About this development:
- Authority:Aberdeenshire
- Type:Commercial, Leisure
- Applications:
- Team:Collective Architecture (architect)
The project will see a ‘ground up’ development that utilises local materials, skills and knowledge, and foregrounds environmental sustainability and functional spaces for artists throughout the design and construction.
SSW director Sam Trotman revealed the redevelopment plans for the first time during a two-day celebration last weekend to mark SSW’s 40th anniversary.
Collective Architecture is a practice with a focus on community and sustainability, which often works with artists to realise projects.
SSW was set up in 1979 by artist Fred Bushe as a shared making facility for artists and since then thousands have visited across the years, as a place renowned for supporting collective learning, living and making.
Artists from all disciplines and practices have worked in the shared studio and workshops with support from the SSW teams, making new work, experimenting with material and process, and exploring the wider ecological, socio-economic and political concerns of SSW’s rural locale.
In 2018, SSW, together with consultants Bonnar Keenlyside, carried out a review of SSW’s existing facilities, assessing the condition of the assets and their suitability for current and future activities, users and audiences.
The resulting feasibility study concluded that there was a need for upgrading of the site so that the facilities could be considered fit for purpose and meet organisational and artists requirements and ambitions.
Ms Trotman said: “SSW started with the desire, vision and hard work of artist and educator Fred Bushe to create a space that commoned tools and skills for other artists to live, make and learn together.
“Like everything at SSW the development of the new workshops will be rooted in these founding beliefs. We will work with artists, technicians and users to ensure these workshops continue to be places where relationships are made, material experimentation is foregrounded and new worlds are conjured into being.”

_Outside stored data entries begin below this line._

(** * datastore/mutation.go: mutations, transform attachment and the batch builder

    A shallow embedding of [Mutation], its four constructors,
    [WithTransforms], [setMutationProtoPropertyMaskForTransforms] and
    [mutationProtos], followed by the properties of the mutation
    subsystem that hold of them.

    Conventions of the embedding:
    - a Go pointer to a struct is an [option]: [None] is [nil];
    - a slice is a [list], the nil slice being the empty list, except
      where the code tests a slice against nil ([MultiError]), where it
      is an [option (list _)];
    - a Go map is a [gmap];
    - in-place updates of the receiver are explicit state passing: a
      method returns the receiver as it is after the call;
    - a nil-pointer dereference is the [Panic] outcome of [result]. *)

From stdpp Require Import gmap strings list fin_maps.

(** ** Outcomes of code that can fault *)

Inductive result (A : Type) : Type :=
| Ret (a : A)
| Panic.
Arguments Ret {A} a.
Arguments Panic {A}.

#[global] Instance result_ret : MRet result := λ A a, Ret a.
#[global] Instance result_bind : MBind result := λ A B f r,
  match r with
  | Ret a => f a
  | Panic => Panic
  end.

(** [p.f] for a pointer [p]: faults on nil. *)
Definition deref {A : Type} (p : option A) : result A :=
  match p with
  | Some a => Ret a
  | None => Panic
  end.

(** ** Errors

    [ErrInvalidKey] is the package's sentinel; the other errors of this
    file are made on the spot by [errors.New] and [fmt.Errorf], whose
    one operand is the key. Errors coming from elsewhere (the entity
    encoder) are values of the same type. *)

Inductive error (K : Type) : Type :=
| ErrInvalidKey
| errors_New (text : string)
| fmt_Errorf (format : string) (k : option K).
Arguments ErrInvalidKey {K}.
Arguments errors_New {K} text.
Arguments fmt_Errorf {K} format k.

(** [MultiError] is a slice of errors, with nil entries. *)
Abbreviation MultiError K := (list (option (error K))).

(** ** Iteration order of [range] over a map

    Go leaves the order in which [range] visits the keys of a map
    unspecified, and it may differ from one loop to the next. Every
    loop over a map therefore takes the order as an argument: any
    rearrangement of the keys. *)

Record MapOrder : Type := {
  order_of :> list string → list string;
  order_perm : ∀ l, order_of l ≡ₚ l
}.

Definition range_names {V : Type} (ord : MapOrder) (m : gmap string V) : list string :=
  ord (map_to_list m).*1.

She added: “We are pleased to have appointed Collective Architecture to join us on the journey, their values around sustainability and community make them the ideal partner to work with us, our collaborators and communities to reimagine these spaces at SSW.”
Ewan Imrie of Collective Architecture said: “Collective Architecture are delighted to be working collaboratively with SSW to develop this project. We are very much looking forward to learning about the technical processes and creative explorations that occur at SSW and helping to shape a new future for the site that enhances its potential while preserving the characteristics that make it so special.”